8. Kettlebell Reverse Lunges 

Using an overhand grip, row coming to the front alternating two times row.

A big mistake is jerking the weight and that means it’s way too heavy. So if you have to jerk up the weight to get it up into that pocket, then you should probably think about lowering the weight a little bit. It’s better to do form first above heavy weights.

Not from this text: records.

(** X26.  From sleep to wake-up.  The only runnable fiber [c] calls
    [fiber_sleep t], with [t] no longer than a tick period, while no other
    fiber sleeps, no data read is pending and the idle fiber is a record on
    no queue: the call switches to the idle fiber, with the registers saved
    in the idle record; the next timer tick moves [c] back to the run queue;
    and the [schedule] that the idle fiber then calls switches back to [c]
    with exactly the registers [c] had when it called [fiber_sleep], the
    four queues holding what they held before the call. *)
Theorem sleep_round_trip s L cr ir t fuel :
  queues_ok s L -> L RunQueue = [currentFiber s] -> L SleepQueue = [] ->
  currentFiber s <> 0 -> heap s !! currentFiber s = Some cr ->
  flag_set (flags cr) MICROBIT_FIBER_FLAG_FOB = false ->
  idle s <> 0 -> idle s <> currentFiber s -> heap s !! idle s = Some ir ->
  queue ir = None -> flag_set (flags ir) MICROBIT_FIBER_FLAG_FOB = false ->
  flag_set (fiber_flags s) MICROBIT_FLAG_DATA_READ = false ->
  stack_depth s <= buffer_size cr \/ (0 < buffer_size cr /\ stack_depth s <= 2 ^ 31) ->
  (let d := wrap32 (CORTEX_M0_STACK_BASE - SP (tcb ir)) in
   d <= buffer_size ir \/ (0 < buffer_size ir /\ d <= 2 ^ 31)) ->
  0 <= ticks s -> 0 <= t <= FIBER_TICK_PERIOD_MS ->
  ticks s + FIBER_TICK_PERIOD_MS < 2 ^ 32 ->
  (1 <= fuel)%nat ->
  let c := currentFiber s in
  exists s1 s2 s3,
    fiber_sleep t s = Ok Switched s1 /\
    currentFiber s1 = idle s /\ cpu s1 = tcb ir /\ sleepQueue s1 = c /\
    scheduler_tick fuel s1 = Ok tt s2 /\
    runQueue s2 = c /\ sleepQueue s2 = 0 /\
    schedule s2 = Ok Switched s3 /\
    currentFiber s3 = c /\ cpu s3 = cpu s /\
    queues_ok s3 L /\ ticks s3 = ticks s + FIBER_TICK_PERIOD_MS.
Proof.
  intros Hok HLr HLs Hc Hl Hfob Hi Hic Hil Hiq Hifob Hdr Hstack Histack Ht Htt Hnow Hfuel c.
  assert (forall q, idle s ∉ L q) as Hioff.
  { intros q. by eapply off_queue_not_elem. }
  assert (forall q, queue cr = Some q -> c ∈ L q) as Hon.
  { intros q Hq. destruct (Hok RunQueue) as [Hd _]. rewrite HLr in Hd.
    destruct Hd as (_ & _ & fr & Hlf & Hqf & _).
    assert (fr = cr) as -> by (unfold c in *; congruence).
    assert (q = RunQueue) as -> by congruence. rewrite HLr. apply elem_of_cons. by left. }
  assert (forall q, q <> RunQueue -> c ∉ L q) as Hcoff.
  { intros q Hq. apply (other_queue_not_elem s L RunQueue q); [done|done|].
    rewrite HLr. apply elem_of_cons. by left. }
  (* the call to fiber_sleep *)
  set (v := wrap32 (ticks s + t)).
  assert (v = ticks s + t) as Hv by (apply wrap32_small; lia).
  set (s0 := set_heap (<[c := set_context v cr]> (heap s)) s).
  assert (queues_ok s0 L) as Hok0.
  { eapply queues_ok_same_links; [| |exact Hok].
    - unfold s0. simpl. by eapply same_links_insert.
    - intros q. by destruct q. }
  assert (heap s0 !! c = Some (set_context v cr)) as Hl0 by apply lookup_insert_eq.
  destruct (move_fiber s0 L c (set_context v cr) SleepQueue Hok0 Hc Hl0 Hon)
    as (sp & crp & Hmv & Hokp & Hlp & Hqp & Hsp & Hlop & Hfrp).
  set (L1 := upd (fun q => without c (L q)) SleepQueue (c :: without c (L SleepQueue))) in *.
  assert (heap sp !! idle s = Some ir) as Hilp.
  { rewrite (move_untouched s0 L c (set_context v cr) SleepQueue sp (idle s)); try done.
    unfold s0. simpl. by rewrite lookup_insert_ne. }
  assert (L1 RunQueue = []) as HL1r.
  { unfold L1. rewrite upd_ne by done. rewrite HLr. unfold without. simpl.
    by rewrite Z.eqb_refl. }
  assert (L1 SleepQueue = [c]) as HL1s.
  { unfold L1. by rewrite upd_eq, HLs. }
  assert (sp = set_irq_enabled (irq_enabled sp)
                 (set_fiberPool (fiberPool sp) (set_waitQueue (waitQueue sp)
                    (set_sleepQueue (sleepQueue sp) (set_runQueue (runQueue sp)
                       (set_heap (heap sp) s)))))) as Hfrs.
  { unfold frame_queues in Hfrp. rewrite Hfrp at 1. clear. by destruct s. }
  assert (currentFiber sp = c) as Hcp by (by rewrite Hfrs).
  assert (idle sp = idle s) as Hip by (by rewrite Hfrs).
  assert (cpu sp = cpu s) as Hcpup by (by rewrite Hfrs).
  assert (fiber_flags sp = fiber_flags s) as Hffp by (by rewrite Hfrs).
  assert (ticks sp = ticks s) as Htp by (by rewrite Hfrs).
  assert (runQueue sp = 0) as Hrqp.
  { destruct (Hokp RunQueue) as [Hd _]. rewrite HL1r in Hd. exact Hd. }
  apply strip_fields in Hsp as (Hctxp & Hflp & _ & Htopp & Hbotp). simpl in *.
  destruct (schedule_parked sp L1 crp)
    as (s1 & cr1 & nr & Hs1 & _ & Hcur1 & Hk1 & Hnl1 & Hcpu1 & Hl1 & Htcb1 & Hoth1
        & Hi1 & Hff1).
  { done. } { by rewrite Hcp. } { by rewrite Hcp. } { by rewrite Hflp. }
  { rewrite Hqp. congruence. }
  { rewrite Hcp, HL1r. apply not_elem_of_nil. }
  { by rewrite Hip. } { by rewrite Hip, Hcp. } { rewrite Hip. eauto. }
  { unfold stack_depth, buffer_size in *. by rewrite Htopp, Hbotp, Hcpup. }
  rewrite Hcp in Hl1, Hoth1.
  assert (currentFiber s1 = idle s) as Hc1.
  { rewrite Hcur1, Hrqp. rewrite bool_decide_eq_true_2 by done. simpl. exact Hip. }
  assert (nr = ir) as ->.
  { rewrite Hc1 in Hnl1. congruence. }
  assert (fiber_sleep t s = Ok Switched s1) as Hsleep.
  { rewrite (fiber_sleep_unfold t s c s) by (by eapply blocking_fiber_normal).
    fold v. rewrite bind_assoc.
    erewrite bind_Ok by (apply store_Ok; [exact Hc | exact Hl]). fold s0.
    unfold bind in Hmv |- *. destruct (dequeue_fiber c s0) as [[] sd| | |]; try done.
    by rewrite Hmv. }
  pose proof (same_queues_ok _ _ _ Hk1 Hokp) as Hok1.
  destruct (same_queues_lookup _ _ _ _ Hk1 Hlp) as (cr1' & Hl1' & Hv1).
  assert (cr1' = cr1) as -> by congruence.
  unfold wake_view in Hv1. injection Hv1 as Hq1 Hn1 _ Hctx1.
  assert (next crp = 0) as Hnp.
  { destruct (Hokp SleepQueue) as [Hd _]. rewrite HL1s in Hd.
    destruct Hd as (_ & _ & fr & Hlf & _ & _ & Hd). simpl in Hd.
    assert (fr = crp) as -> by congruence. done. }
  assert (heap s1 !! idle s = Some ir) as Hil1 by (rewrite Hoth1; done).
  destruct Hk1 as (_ & Hh1 & _ & Htk1).
  assert (sleepQueue s1 = c) as Hsq1.
  { specialize (Hh1 SleepQueue). simpl in Hh1. rewrite Hh1.
    destruct (Hokp SleepQueue) as [Hd _]. rewrite HL1s in Hd.
    destruct Hd as (Hd & _). exact Hd. }
  assert (ticks s1 = ticks s) as Ht1 by congruence.
  (* the timer tick *)
  set (now := wrap32 (ticks s1 + FIBER_TICK_PERIOD_MS)).
  assert (now = ticks s + FIBER_TICK_PERIOD_MS) as Hnw.
  { unfold now. rewrite Ht1. apply wrap32_small. lia. }
  set (st := set_ticks now s1).
  assert (queues_ok st L1) as Hokt.
  { eapply queues_ok_same_links; [apply same_links_refl| |exact Hok1].
    intros q. by destruct q. }
  assert (heap st !! c = Some cr1) as Hlt by done.
  destruct (move_fiber st L1 c cr1 RunQueue Hokt Hc Hlt)
    as (s2 & cr2 & Hmv2 & Hok2 & Hl2 & Hq2 & Hs2 & Hlo2 & Hfr2).
  { intros q Hq. assert (q = SleepQueue) as -> by congruence.
    rewrite HL1s. apply elem_of_cons. by left. }
  assert (heap s2 !! idle s = Some ir) as Hil2.
  { rewrite (move_untouched st L1 c cr1 RunQueue s2 (idle s)); try done.
    - intros q Hq. assert (q = SleepQueue) as -> by congruence.
      rewrite HL1s. apply elem_of_cons. by left.
    - intros q. destruct (decide (q = SleepQueue)) as [->|Hqs].
      + rewrite HL1s. intros Hin. apply list_elem_of_singleton in Hin. by apply Hic.
      + unfold L1. rewrite upd_ne by done. unfold without. intros Hin.
        apply list_elem_of_In, List.filter_In in Hin as [Hin _].
        by apply (Hioff q), list_elem_of_In. }
  assert (scheduler_tick fuel s1 = Ok tt s2) as Htick.
  { unfold scheduler_tick. do 2 mstep. fold now. fold st. rewrite Hsq1.
    destruct fuel as [|fuel]; [lia|].
    rewrite (scheduler_tick_walk_step fuel c st cr1 Hc Hlt).
    replace (ticks st >=? context cr1) with true.
    2:{ symmetry. apply Z.geb_le. simpl. rewrite Hctx1, Hctxp, Hv, Hnw. lia. }
    erewrite bind_Ok by exact Hmv2. rewrite Hn1, Hnp.
    by destruct fuel. }
  assert (queues_ok s2 L) as Hok2'.
  { eapply queues_ok_ext; [|exact Hok2]. intros q.
    destruct (decide (q = RunQueue)) as [->|Hqr].
    - rewrite upd_eq, HL1r, HLr. reflexivity.
    - rewrite upd_ne by done. destruct (decide (q = SleepQueue)) as [->|Hqs].
      + rewrite HL1s, HLs. unfold without. simpl. by rewrite Z.eqb_refl.
      + unfold L1. rewrite upd_ne by done.
        rewrite (without_notin c (L q)) by (by apply Hcoff).
        apply without_notin. by apply Hcoff. }
  assert (s2 = set_irq_enabled (irq_enabled s2)
                 (set_fiberPool (fiberPool s2) (set_waitQueue (waitQueue s2)
                    (set_sleepQueue (sleepQueue s2) (set_runQueue (runQueue s2)
                       (set_heap (heap s2) st)))))) as Hfr2' by exact Hfr2.
  assert (runQueue s2 = c) as Hrq2.
  { destruct (Hok2' RunQueue) as [Hd _]. rewrite HLr in Hd. by destruct Hd as (Hd & _). }
  assert (sleepQueue s2 = 0) as Hsq2.
  { destruct (Hok2' SleepQueue) as [Hd _]. rewrite HLs in Hd. exact Hd. }
  apply strip_fields in Hs2 as (_ & _ & Htcb2 & _).
  (* the idle fiber yields *)
  assert (currentFiber s2 = idle s) as Hc2 by (rewrite Hfr2'; simpl; exact Hc1).
  assert (idle s2 = idle s) as Hi2 by (rewrite Hfr2'; simpl; congruence).
  assert (cpu s2 = tcb ir) as Hcpu2 by (rewrite Hfr2'; simpl; exact Hcpu1).
  assert (fiber_flags s2 = fiber_flags s) as Hff2.
  { rewrite Hfr2'. simpl. congruence. }
  assert (selection_rule s2 ir = c) as Hsel.
  { unfold selection_rule. rewrite Hrq2, Hff2, Hdr.
    rewrite (bool_decide_eq_false_2 (c = 0)) by done. simpl.
    rewrite (bool_decide_eq_false_2 (queue ir = Some RunQueue)) by (rewrite Hiq; done).
    done. }
  destruct (schedule_switch_run s2 L ir)
    as (s3 & ir3 & nr3 & Hs3 & Hcur3 & Hnl3 & Hcpu3 & _); try done.
  { by rewrite Hc2. } { by rewrite Hc2. } { rewrite Hiq. done. }
  { by rewrite Hi2. } { rewrite Hi2. eauto. }
  { unfold stack_depth. rewrite Hcpu2. exact Histack. }
  { rewrite Hsel, Hc2. auto. }
  rewrite Hsel in Hcur3, Hnl3.
  assert (nr3 = cr2) as -> by congruence.
  pose proof (schedule_keeps _ _ _ Hs3) as Hk3.
  exists s1, s2, s3. do 7 (split; [done|]). split; [done|]. split; [done|].
  split; [rewrite Hcpu3; congruence|].
  split; [by eapply same_queues_ok|].
  destruct Hk3 as (_ & _ & _ & ->). rewrite Hfr2'. simpl. exact Hnw.
Qed.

9. Ketlebell bob and leave

Kettlebell Bob and Leave is a great way to work out the back muscles. It involves holding a kettlebell in one hand while performing a squatting motion with the other. The squatting motion helps to strengthen the lower back, while the kettlebell adds resistance for an extra challenge. This exercise can be done anywhere, making it perfect for those who are short on time or don’t

10. Half Burpee Single Arm Deadlift

For the next one, get up in one line with your feet. You need a single kettlebell. We’re going to be starting with half burpees and switching to one arm deadlift. Keep a stable position.

11. Landmine Row 

Keeping the flat back, hinge forward from the hip. Bend in the knees a little bit. Draw your elbows back with an explosive movement.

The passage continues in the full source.